Mental health

‘Left to rot’: The families on the edge of the mental health crisis

'It's a constant battle to get help'

Schools Week spoke to 12 families whose children suffered from mental health needs, resulting in self-harm, suicidal feelings or eating disorders, after contacting groups such as Not Fine in School, Square Peg and Autistic Girls Network.

Two family stories are below. To protect their anonymity we have not included full names as requested by parents.

‘I had a stroke from all the stress’

Tasha, a mother with a 12-year-old son in Warwickshire

My son is 12 and he has a diagnosis of autism, ADHD and anxiety disorder.

He got the diagnosis of autism aged four, after his pre-school referred him. When he went to primary school, he couldn’t cope, but CAMHS would not get onboard, because they said it was his autism.

That’s the thing with CAMHS – they say “we deal with mental health, not with autism”. But then there is no other support. There was no signposting to something else. 

At this time my son was trying to gouge his eyes out and had even tried to set himself on fire. The primary school could not handle him, so I removed him and kept him at home. It felt like all the onus was on me to make sure he got an education.

I had no comprehension of home schooling, I’m a single mum and I had no support.

I was told at one point he should be admitted to an autism training unit, but I refused for him to be taken away from family and me, that’s horrific. I was saying, “he doesn’t need to leave the community, he needs therapeutic intervention”.

But CAMHS, no one, will come to your home. You have to go to the clinic. My son had started refusing to go to the clinic, so they took him off Prozac.

They say “he’s ambivalent to therapy”. No, he just can’t come to where CAMHS want him to go. After that he had a complete breakdown.

mental health
Read the nine-page investigation here

I was really struggling and in 2018, one psychiatrist instructed the social worker to take me to hospital for a psychiatric review.

But at the hospital, the psychiatrist there took one look at me and said to the social worker, “you’re at fault – she’s got carer’s burnout”. 

My battle had been going on for almost eight and a half years when I had a stroke from the stress, in 2020. I was in hospital and I left after four nights.

Then I was at home, still really unwell, trying to take care of my son.

That’s when I got my own social worker and a live-in carer. However, the council wouldn’t pay for home tutors for my son, so I had to pay for them myself.

Now I’m taking the LA to tribunal and it’s absolutely killing me. I’m fighting them on their position that he should be in a mainstream school.

They have this “inclusion” idea that everyone should be in mainstream. It doesn’t work, it just doesn’t work.

If you’re left to rot from a really young age, you get to a really bad place.

I always say, if he’d had cancer, he’d have been given all the help, but because it’s deemed “neurodivergent”, it’s a constant battle to get help. 

‘It took my MP and two years to get help’

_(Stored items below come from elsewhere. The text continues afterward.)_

Lemma entry_lengths e : entry_ok e (ssidView e) (passView e) -> (length (ssidView e) <= kSsidMax /\ length (passView e) <= kPskHexLen)%nat.
Proof. intros [_ Hv _]. apply valid_lengths in Hv. lia. Qed.

Lemma length_entry_bytes e : entry_ok e (ssidView e) (passView e) -> length (entry_bytes e) = kEntryBytes.
Proof.
  intros He. destruct (entry_lengths e He). unfold entry_bytes. rewrite !length_app, !length_padded by lia. done.
Qed.

Lemma put_entry_bytes e i (a b : list byte) : entry_ok e (ssidView e) (passView e) -> length a = (4 + i * kEntryBytes)%nat ->
  put_entry i e (a ++ replicate kEntryBytes Byte.x00 ++ b) = a ++ entry_bytes e ++ b.
Proof.
  intros He Ha. destruct (entry_lengths e He) as [Hs Hp]. unfold put_entry. rewrite <- Ha.
  replace (replicate kEntryBytes Byte.x00) with (replicate 2 Byte.x00 ++ replicate kSsidMax Byte.x00 ++ replicate kPskHexLen Byte.x00)
    by (rewrite <- !replicate_add; done).
  rewrite <- !app_assoc. rewrite splice_pad by (cbn; lia). set (lens := pad 2 _). assert (Hl : length lens = 2%nat) by done.
  rewrite (app_assoc a lens). replace (length a + 2)%nat with (length (a ++ lens)) by (rewrite length_app; lia).
  rewrite splice_pad by lia. rewrite (app_assoc (a ++ lens)). replace (length (a ++ lens) + kSsidMax)%nat with (length ((a ++ lens) ++ pad kSsidMax (ssidView e)))
    by (rewrite length_app, length_padded; lia).
  rewrite splice_pad by lia. unfold entry_bytes. rewrite <- !app_assoc. done.
Qed.

Lemma length_entries l : Forall (fun e => entry_ok e (ssidView e) (passView e)) l ->
  length (concat (map entry_bytes l)) = (length l * kEntryBytes)%nat.
Proof. induction 1 as [|e l He _ IH]; [done|]. cbn [map concat]. by rewrite length_app, IH, length_entry_bytes. Qed.

Lemma Forall_take_ok {A} (P : A -> Prop) l k : Forall P l -> Forall P (take k l).
Proof. intros Hl. rewrite <- (take_drop k l) in Hl. by apply Forall_app in Hl as [Hl _]. Qed.

Lemma encode_loop l last (hdr rest : list byte) k : good l -> length hdr = 4%nat -> (k <= length l)%nat ->
  foldl (fun out i => put_entry i (entry_at (sn_e (of_list l last)) i) out) (hdr ++ replicate (kCapacity * kEntryBytes) Byte.x00 ++ rest) (seq 0 k)
  = hdr ++ concat (map entry_bytes (take k l)) ++ replicate ((kCapacity - k) * kEntryBytes) Byte.x00 ++ rest.
Proof.
  intros (Hr & He & _) Hh. induction k as [|k IH]; intros Hk; [by rewrite Nat.sub_0_r|].
  rewrite seq_S, foldl_app, IH by lia. cbn [foldl]. rewrite Nat.add_0_l, entry_at_of_list by lia.
  destruct (lookup_lt_is_Some_2 l k ltac:(lia)) as [e Hx]. unfold entry_at. rewrite Hx. cbn [default Datatypes.id].
  replace (kCapacity - k)%nat with (S (kCapacity - S k)) by lia. rewrite Nat.mul_succ_l, Nat.add_comm.
  rewrite replicate_add, <- app_assoc, app_assoc. rewrite put_entry_bytes.
  - rewrite (take_S_r l k e) by done. rewrite map_app, concat_app. cbn [map concat]. by rewrite app_nil_r, <- !app_assoc.
  - rewrite Forall_forall in He. apply He. by apply list_elem_of_lookup_2 with k.
  - rewrite length_app, Hh, length_entries by by apply Forall_take_ok. rewrite length_take. lia.
Qed.

Lemma encode_blob l last out : good l -> (kBlobBytes <= length out)%nat ->
  encode (of_list l last) out = (blob l ++ drop kBlobBytes out, kBlobBytes).
Proof.
  intros Hg Hl. unfold encode. rewrite (proj2 (Nat.ltb_ge _ _)) by done. cbv zeta. f_equal. rewrite !splice_0, length_replicate. cbn [length].
  change (replicate kBlobBytes Byte.x00) with (replicate (4 + kCapacity * kEntryBytes) Byte.x00). rewrite replicate_add, <- app_assoc.
  rewrite (drop_app_length' (replicate 4 Byte.x00)) by done. cbn [sn_count of_list]. rewrite encode_loop by done.
  rewrite take_ge by lia. unfold blob. by rewrite <- !app_assoc.
Qed.

Lemma length_blob l : good l -> length (blob l) = kBlobBytes.
Proof.
  intros (Hr & He & _). unfold blob. rewrite !length_app, length_entries, length_replicate by done. cbn [length].
  unfold kBlobBytes. rewrite Nat.mul_sub_distr_r. pose proof (Nat.mul_le_mono_r _ _ kEntryBytes Hr). lia.
Qed.

(** Reading an entry back saves what was stored. *)
Lemma get_entry_blob l i e n : good l -> l !! i = Some e ->
  get_entry (blob l) i n = match save n None (ssidView e) (passView e) with (n, inl _) => Some n | (_, inr _) => None end.
Proof.
  intros (Hr & He & _) Hx. assert (Hok : entry_ok e (ssidView e) (passView e)) by (rewrite Forall_forall in He; apply He; by apply list_elem_of_lookup_2 with i).
  destruct (entry_lengths e Hok) as [Hs Hp]. destruct Hok as [Hst Hv Hid].
  assert (Hls : en_ssidLen e = Z.of_nat (length (ssidView e)) /\ en_passLen e = Z.of_nat (length (passView e))).
  { rewrite Hst. cbn [en_ssidLen en_passLen stored]. destruct (stored_views (ssidView e) (passView e) (en_id e) Hv) as [-> ->].
    split; apply wrap_small; unfold in_u, kSsidMax, kPskHexLen in *; lia. }
  unfold get_entry. assert (Hd : exists tail, drop (4 + i * kEntryBytes) (blob l) = entry_bytes e ++ tail).
  { unfold blob. rewrite drop_app_ge by (cbn; lia). cbn [length]. replace (4 + i * kEntryBytes - 4)%nat with (i * kEntryBytes)%nat by lia.
    replace (concat (map entry_bytes l)) with (concat (map entry_bytes (take i l ++ e :: drop (S i) l))) by by rewrite take_drop_middle.
    rewrite map_app, concat_app, <- app_assoc. cbn [map concat]. rewrite drop_app_length'.
    - eexists. by rewrite <- app_assoc.
    - rewrite length_entries by by apply Forall_take_ok. rewrite length_take. apply lookup_lt_Some in Hx. lia. }
  destruct Hd as [tail ->]. cbv zeta. destruct Hls as [Hls Hlp].
  assert (Hg1 : getU8 (entry_bytes e ++ tail) = en_ssidLen e) by (unfold getU8, entry_bytes; cbn; apply b2z_z2b_small; unfold kSsidMax in *; lia).
  assert (Hg2 : getU8 (drop 1 (entry_bytes e ++ tail)) = en_passLen e) by (unfold getU8, entry_bytes; cbn; apply b2z_z2b_small; unfold kPskHexLen in *; lia).
  rewrite Hg1, Hg2, Hls, Hlp. rewrite !(proj2 (Z.ltb_ge _ _)) by lia. cbn [orb]. rewrite !Nat2Z.id.
  assert (Hs1 : subspan 2 (length (ssidView e)) (entry_bytes e ++ tail) = ssidView e).
  { unfold subspan, entry_bytes. rewrite <- !app_assoc. rewrite drop_app_length' by done. unfold pad. by rewrite <- !app_assoc, take_app_length. }
  assert (Hs2 : subspan (2 + kSsidMax) (length (passView e)) (entry_bytes e ++ tail) = passView e).
  { unfold subspan, entry_bytes. rewrite <- !app_assoc, app_assoc.
    rewrite drop_app_length' by (rewrite length_app, length_padded by done; done). unfold pad. by rewrite <- !app_assoc, take_app_length. }
  by rewrite Hs1, Hs2.
Qed.
Definition channel_upto (k : nat) : list byte :=
  replicate 4 Byte.x00 ++ (map sig_byte (seq 0 k) ++ replicate (kPerChannel - k) Byte.x00)
  ++ concat (map name_bytes (seq 0 k)) ++ replicate ((kPerChannel - k) * kSsidMax) Byte.x00.

Lemma length_names k : length (concat (map name_bytes (seq 0 k))) = (k * kSsidMax)%nat.
Proof.
  generalize 0%nat. induction k as [|k IH]; intros s; [done|]. cbn [seq map concat]. rewrite length_app, IH. unfold name_bytes. rewrite length_padded by done. lia.
Qed.

Lemma put_sig k : (k < kPerChannel)%nat ->
  <[(4 + k)%nat := sig_byte k]> (channel_upto k)
  = replicate 4 Byte.x00 ++ (map sig_byte (seq 0 (S k)) ++ replicate (kPerChannel - S k) Byte.x00)
    ++ concat (map name_bytes (seq 0 k)) ++ replicate ((kPerChannel - k) * kSsidMax) Byte.x00.
Proof.
  intros Hk. unfold channel_upto. rewrite insert_app_r_alt by (rewrite length_replicate; lia). rewrite length_replicate. f_equal.
  replace (4 + k - 4)%nat with k by lia. rewrite insert_app_l by (rewrite length_app, length_map, length_seq, length_replicate; lia). f_equal.
  rewrite insert_app_r_alt by (rewrite length_map, length_seq; lia). rewrite length_map, length_seq, Nat.sub_diag.
  replace (kPerChannel - k)%nat with (S (kPerChannel - S k)) by lia. rewrite seq_S, map_app, <- app_assoc. done.
Qed.
Definition push_front (fb : FrameBuffer) (deliverAtUs : Z) (q : list Entry) : bool * list Entry :=
  if (kCapacity <=? length q)%nat then (false, q) else (true, mkEntry fb deliverAtUs :: q).

Fixpoint swapLastTwo (q : list Entry) : list Entry :=
  match q with
  | [x; y] => [y; x]
  | x :: q => x :: swapLastTwo q
  | [] => []
  end.

(** The head only, and only when its time has come. *)
Definition popFront (nowUs : Z) (q : list Entry) : option FrameBuffer * list Entry :=
  match q with
  | [] => (None, q)
  | e :: rest => if timeReached nowUs (en_deliverAtUs e) then (Some (en_frame e), rest) else (None, q)
  end.
End FrameQueue.

Definition looksLikeEstop (frame : list byte) : bool :=
  (length frame =? kEstopFrameBytes)%nat && magic_at frame 0.

(** ** One direction *)

Record Direction := mkDirection { _profile : FaultProfile; _queue : list Entry }.

Definition Direction_new : Direction := mkDirection FaultProfile_new [].

(** What the dice say of a frame, in the order they are rolled. *)
Record Fate := mkFate { ft_lost : bool; ft_jitter : Z; ft_reorder : bool; ft_dup : bool }.

Section rng.
Context {R : Type} `{IRandom R}.

Definition draw_jitter (p : FaultProfile) (g : R) : Z * R :=
  if 0 <? fp_jitter_us p then
    let span := u32 (2 * fp_jitter_us p + 1) in
    let '(r, g) := rng_nextU32 g in
    (i32 (i32 (r mod span) - i32 (fp_jitter_us p)), g)
  else (0, g).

A mother with a 16-year-old daughter in Surrey 

I started feeling concerned in year 7. My daughter was being bulled by a girl, and she didn’t seem to be able to manage it. She didn’t want to go to school, which was odd, because she had loved primary school.

Her behaviour deteriorated further, and the only way I can describe it is she was terrified. I took her to the doctor, and it was there she said she wanted to kill herself.

The doctor wanted to refer her to CAMHS, and the school referred her too. But my daughter was now not going into school, and she was starting to hurt herself in really strange ways, like hitting herself.

So we were put in touch with children’s services at the council. They had a contract with this amazing charity who gave us a mentor for my daughter. It was brilliant, my daughter really engaged.

But then the council ended the contract with that charity, and it was really wobbly for a bit.

Amazingly the school had the foresight to employ the mentor for my daughter themselves. I was so relieved.

That was so important, because with CAMHS it’s always been so many different support workers. My daughter just can’t stand them, because they change so regularly. 

But then when she was 15, she told her mentor she had a plan to kill herself, and that she had everything she needed to do it.

She was assessed by a mental health nurse, who told me I had to keep her safe and remove all the sharps from her room. I found the stuff hidden in her bedroom.

A CAMHS support worker said “she needs anti-depressants, but I’m not a psychiatrist so I can’t prescribe them”. But it turned out there was no available psychiatrist for children in CAMHS.

So I contacted everybody. It was my MP who rang CAMHS to ask why their constituent couldn’t see a psychiatrist. Eventually CAMHS employed a locum psychiatrist, and then they saw my daughter.

It took my MP ringing for my daughter to see the right person. She’s getting help now she should have got over two years ago.

Today my daughter isn’t really in education. School hasn’t offered her proper one-to-one teaching because she’s still waiting for an EHCP.

She was predicted a grade 8 on leaving primary school, but now it will be a miracle if she gets GCSEs in core subjects.

It has all been too little, too late. She’s been failed.